J'ai enfin terminé ce chapitre, si je me suis bien amusée à me mettre dans la peau de Miranda j'ai du mal avec Lavi, pauvre cliché de l'amoureux transi qui ne s'en rend pas compte . cet idiot me fait me sentir pitoyable. L'avantage c'est que dès le prochain chapitre ça va réellement se bouger et qu'il aura moins le temps de se morfondre. Ce qui est triste c'est qu'on ne retrouvera pas Allen avant que Miranda et Lavi ne rattrape la date du 7 Mars. Mais ça va venir, pour l'instant j'améliore la fameuse rencontre Lavi/Allen qui ne sera pas pour tout de suite, mais que j'aimerai éloigner des scènes romantiques à deux balles...

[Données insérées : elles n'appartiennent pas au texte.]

(** * LAMA: filesystem-coordinated population-average construction

    A shallow embedding of [lama/registration_pipeline/parallel_average.py]
    ([make_avg], [check_stage_done], [run_elastix_stage]) over an explicit
    model of the shared filesystem, and the properties of the coordination
    protocol proved against it.

    Every worker process executes [run_elastix_stage]; the only thing the
    workers share is the filesystem.  A worker is a small-step machine whose
    program points are the statements of the source that touch the filesystem
    or call an external collaborator; a system is a filesystem together with
    a list of workers, run under an arbitrary interleaving. *)

From stdpp Require Import base option list strings gmap fin_maps fin_sets.

Local Open Scope string_scope.
Local Open Scope list_scope.

(** ** Paths and the filesystem *)

(** A [pathlib.Path] is its list of components; [d / name] appends one. *)
Definition path := list string.

Definition pjoin (d : path) (name : string) : path := d ++ [name].
Infix "//" := pjoin (at level 40, left associativity).

(** [Path.parent] and [Path.name]. *)
Definition parent (p : path) : path := removelast p.
Definition name (p : path) : string := List.last p "".

Inductive node := File | Dir.

Global Instance node_eq_dec : EqDecision node.
Proof. solve_decision. Defined.

(** The filesystem maps every existing path to the kind of its entry.
    Entries carry no content: a marker's existence is its whole payload, and
    the voxel data of a volume is not inspected by the coordinator. *)
Abbreviation FileSystem := (gmap path node).

(** [os.stat]: the root always exists and is a directory. *)
Definition stat (fs : FileSystem) (p : path) : option node :=
  match p with
  | [] => Some Dir
  | _ => fs !! p
  end.

Definition is_file (fs : FileSystem) (p : path) : bool :=
  bool_decide (stat fs p = Some File).
Definition is_dir (fs : FileSystem) (p : path) : bool :=
  bool_decide (stat fs p = Some Dir).

(** The exceptions the coordinator can meet. *)
Inductive exn :=
| FileExistsError
| FileNotFoundError
| NotADirectoryError
| IsADirectoryError
| KeyError
| IndexError
| UnboundLocalError
| RegistrationError   (* raised by the registration engine *)
| AverageError.       (* raised by [common.average] / [sitk.WriteImage] *)

Global Instance exn_eq_dec : EqDecision exn.
Proof. solve_decision. Defined.

(** Resolution of the directory that is to hold a new entry. *)
Definition resolve_parent (fs : FileSystem) (p : path) : option exn :=
  match stat fs (parent p) with
  | Some Dir => None
  | Some File => Some NotADirectoryError
  | None => Some FileNotFoundError
  end.

(** [open(p, 'x')]: atomic create-if-absent (O_CREAT|O_EXCL). *)
Definition open_x (fs : FileSystem) (p : path) : exn + FileSystem :=
  match resolve_parent fs p with
  | Some e => inl e
  | None =>
      match stat fs p with
      | Some _ => inl FileExistsError
      | None => inr (<[p := File]> fs)
      end
  end.

(** [open(p, 'w')], also the effect of [sitk.WriteImage(img, p)]. *)
Definition open_w (fs : FileSystem) (p : path) : exn + FileSystem :=
  match resolve_parent fs p with
  | Some e => inl e
  | None =>
      match stat fs p with
      | Some Dir => inl IsADirectoryError
      | Some File => inr fs
      | None => inr (<[p := File]> fs)
      end
  end.

(** [p.mkdir(exist_ok=True)]. *)
Definition mkdir_exist_ok (fs : FileSystem) (p : path) : exn + FileSystem :=
  match stat fs p with
  | Some Dir => inr fs
  | Some File => inl FileExistsError
  | None =>
      match resolve_parent fs p with
      | Some e => inl e
      | None => inr (<[p := Dir]> fs)
      end
  end.

(** [p.mkdir(exist_ok=True, parents=True)]: the missing ancestors are made
    first, outermost first. *)
Fixpoint makedirs (fs : FileSystem) (done : path) (todo : list string) : exn + FileSystem :=
  match todo with
  | [] => inr fs
  | c :: todo' =>
      match mkdir_exist_ok fs (done // c) with
      | inl FileExistsError =>
          inl (if todo' is [] then FileExistsError else NotADirectoryError)
      | inl e => inl e
      | inr fs' => makedirs fs' (done // c) todo'
      end
  end.

Definition mkdir_parents (fs : FileSystem) (p : path) : exn + FileSystem := makedirs fs [] p.

(** [d.iterdir()]: the entries directly under [d], in the order the
    filesystem lists them. *)
Definition iterdir (fs : FileSystem) (d : path) : list path :=
  filter (λ p, p ≠ [] ∧ parent p = d) (map fst (map_to_list fs)).

(** ** The Average Builder and the barrier test *)

(** Lines 28-32: the loop of [make_avg] collecting the volumes to average. *)
Fixpoint make_avg_loop (fs : FileSystem) (entries : list path)
    (paths : list path) : list path :=
  match entries with
  | [] => paths
  | spec_dir :: rest =>
      if negb (is_dir fs spec_dir) then make_avg_loop fs rest paths
      else make_avg_loop fs rest
             (paths ++ [spec_dir // (name spec_dir +:+ ".nrrd")])
  end.

Definition make_avg_paths (fs : FileSystem) (root_dir : path) : list path :=
  make_avg_loop fs (iterdir fs root_dir) [].

(** Modelled from the spec: [common.average] is not part of the sources at
    hand.  The Average Builder's contract is "failure if volumes are absent
    or shapes mismatch": the call succeeds when every listed volume is a file
    and the volumes agree in shape; [shapes_ok] stands for the latter, which
    depends on voxel data the filesystem model does not carry. *)
Definition common_average (fs : FileSystem) (shapes_ok : bool)
    (paths : list path) : bool :=
  forallb (is_file fs) paths && shapes_ok.

(** [make_avg(root_dir, out_path)], lines 26-37. *)
Definition make_avg (shapes_ok : bool) (fs : FileSystem)
    (root_dir out_path : path) : exn + FileSystem :=
  let paths := make_avg_paths fs root_dir in
  if common_average fs shapes_ok paths then open_w fs out_path
  else inl AverageError.

(** [check_stage_done(root_dir)], lines 40-46. *)
Fixpoint check_stage_done_loop (fs : FileSystem) (entries : list path) : bool :=
  match entries with
  | [] => true
  | spec_dir :: rest =>
      if negb (is_dir fs spec_dir) then check_stage_done_loop fs rest
      else if negb (is_file fs (spec_dir // "spec_done")) then false
      else check_stage_done_loop fs rest
  end.

Definition check_stage_done (fs : FileSystem) (root_dir : path) : bool :=
  check_stage_done_loop fs (iterdir fs root_dir).

(** ** Configuration and the arguments of a run *)

(** The parts of [LamaConfig] the coordinator reads.
    [registration_stage_params] keeps the [stage_id] of each stage;
    [stage_dirs] is the ordered dictionary from stage id to stage directory. *)
Record LamaConfig := {
  fixed_volume : path;
  registration_stage_params : list string;
  stage_dirs : list (string * path);
}.

(** [d[k]] on an ordered dictionary. *)
Fixpoint dict_get {V} (d : list (string * V)) (k : string) : option V :=
  match d with
  | [] => None
  | (k', v) :: d' => if decide (k' = k) then Some v else dict_get d' k
  end.

(** What [run_elastix_stage] is called with.  [spec_ids] is the list computed
    on line 69 from the listing of [inputs_dir]; [ELX_PARAM_PREFIX] is the
    constant imported from [run_lama]. *)
Record Job := {
  inputs_dir : path;
  out_dir : path;
  config : LamaConfig;
  spec_ids : list string;
  ELX_PARAM_PREFIX : string;
}.

Definition avg_dir (J : Job) : path := out_dir J // "averages".
Definition starting_avg (stage_dir : path) : path := stage_dir // "avg_started".
Definition average_done (stage_dir : path) : path := stage_dir // "avg_done".
Definition average_path (J : Job) (stage_id : string) : path :=
  avg_dir J // (stage_id +:+ ".nrrd").
Definition spec_done (stage_dir : path) (spec_id : string) : path :=
  stage_dir // spec_id // "spec_done".

(** ** One worker as a small-step machine *)

(** Program points of [run_elastix_stage], named by source line. *)
Inductive label :=
| L61_mkdir_avg_dir      (* lines 58-69 *)
| L71_next_stage         (* lines 71-81: loop header, stage_dir.mkdir *)
| L86_select             (* lines 86-90 *)
| L94_barrier            (* lines 93-97 *)
| L99_avg_done           (* lines 99-100 *)
| L102_avg_started       (* lines 102-103 *)
| L106_open_started      (* lines 105-108 *)
| L111_make_avg          (* lines 110-111 *)
| L112_open_done         (* lines 112-113 *)
| L114_sleep             (* line 114 *)
| L117_inputs            (* lines 117-123 *)
| L129_param_file        (* lines 126-132 *)
| L148_run               (* lines 138-148: run() starts, makes its directory *)
| L148_running           (* line 148: the engine runs and writes its output *)
| L150_spec_done         (* lines 149-150 *)
| Returned
| Raised (e : exn).

Global Instance label_eq_dec : EqDecision label.
Proof. solve_decision. Defined.

(** The local variables of [run_elastix_stage]. *)
Record worker := {
  pc : label;
  i : nat;
  stage_id : string;
  stage_dir : path;
  next_spec_id : option string;
  fixed_vol : path;
  moving : path;
}.

Definition goto (l : label) (w : worker) : worker :=
  {| pc := l; i := i w; stage_id := stage_id w; stage_dir := stage_dir w;
     next_spec_id := next_spec_id w; fixed_vol := fixed_vol w;
     moving := moving w |}.

Definition raise (e : exn) (w : worker) : worker := goto (Raised e) w.

(** [break]: leave the work loop of this stage; the [for] loop advances. *)
Definition break_stage (w : worker) : worker :=
  {| pc := L71_next_stage; i := S (i w); stage_id := stage_id w;
     stage_dir := stage_dir w; next_spec_id := next_spec_id w;
     fixed_vol := fixed_vol w; moving := moving w |}.

Definition elxparam_path (J : Job) (w : worker) : path :=
  stage_dir w // (ELX_PARAM_PREFIX J +:+ stage_id w +:+ ".txt").

(** What a worker does that is visible from outside: sleeping, calling the
    registration engine, calling [make_avg], and the outcome of each
    exclusive creation ([None]: created). *)
Inductive event :=
| EvSleep
| EvRun (elxparam moving_vol stage fixed : path)
| EvMakeAvg (root_dir out_path : path)
| EvOpenX (p : path) (outcome : option exn).

Global Instance event_eq_dec : EqDecision event.
Proof. solve_decision. Defined.

(** What the environment decides at a step: which worker runs, which element
    [list(not_started)[0]] turns out to be, and whether the external
    collaborator called at this step (registration engine, averaging)
    succeeds. *)
Record sched := { who : nat; pick : nat; ext_ok : bool }.

(** Line 86. *)
Definition spec_stage_dirs (fs : FileSystem) (d : path) : list string :=
  name <$> filter (λ x, is_dir fs x = true) (iterdir fs d).

(** Line 87. *)
Definition not_started (J : Job) (fs : FileSystem) (d : path) : gset string :=
  list_to_set (spec_ids J) ∖ list_to_set (spec_stage_dirs fs d).

(** Line 90: some element of a set; which one is up to the environment. *)
Definition first_of (c : sched) (s : gset string) : option string :=
  elements s !! (pick c `mod` length (elements s)).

J'arrête de me plaindre . Bonne lecture

PS : Aux reviewers anonymes merci beaucoup pour vos commentaires, mais pour ceux qui ont un compte connectez-vous, je ne peux pas vous répondre personnellement sinon, l'interdit :)

20 Février

Le voyage se déroulait en silence, un silence pesant et embarrassant qui faisait de Miranda un monstre sur patte. Elle se dit en ramassant une énième fois les débris du verre qu'elle venait de casser, que cette mission commençait fort mal. Elle savait bien sûr que cela ne venait pas uniquement d'elle mais elle ne pouvait s'empêcher de se sentir coupable. De quoi ? Elle n'en savait rien mais lorsque l'on ne vous parle pas c'est qu'on a quelque chose à vous reprocher, non ? Où alors elle ne comprenait pas les jeunes hommes... Mais ce n'était pas sa faute si elle n'avait jamais connu de jeune homme en vingt-sept ans ! Si ? Elle poussa un cri de douleur alors qu'elle se coupait avec le verre et soupira de désespoir. Non vraiment, elle ne savait pas quoi faire. Lasse, elle jeta les débris et pansa sa main.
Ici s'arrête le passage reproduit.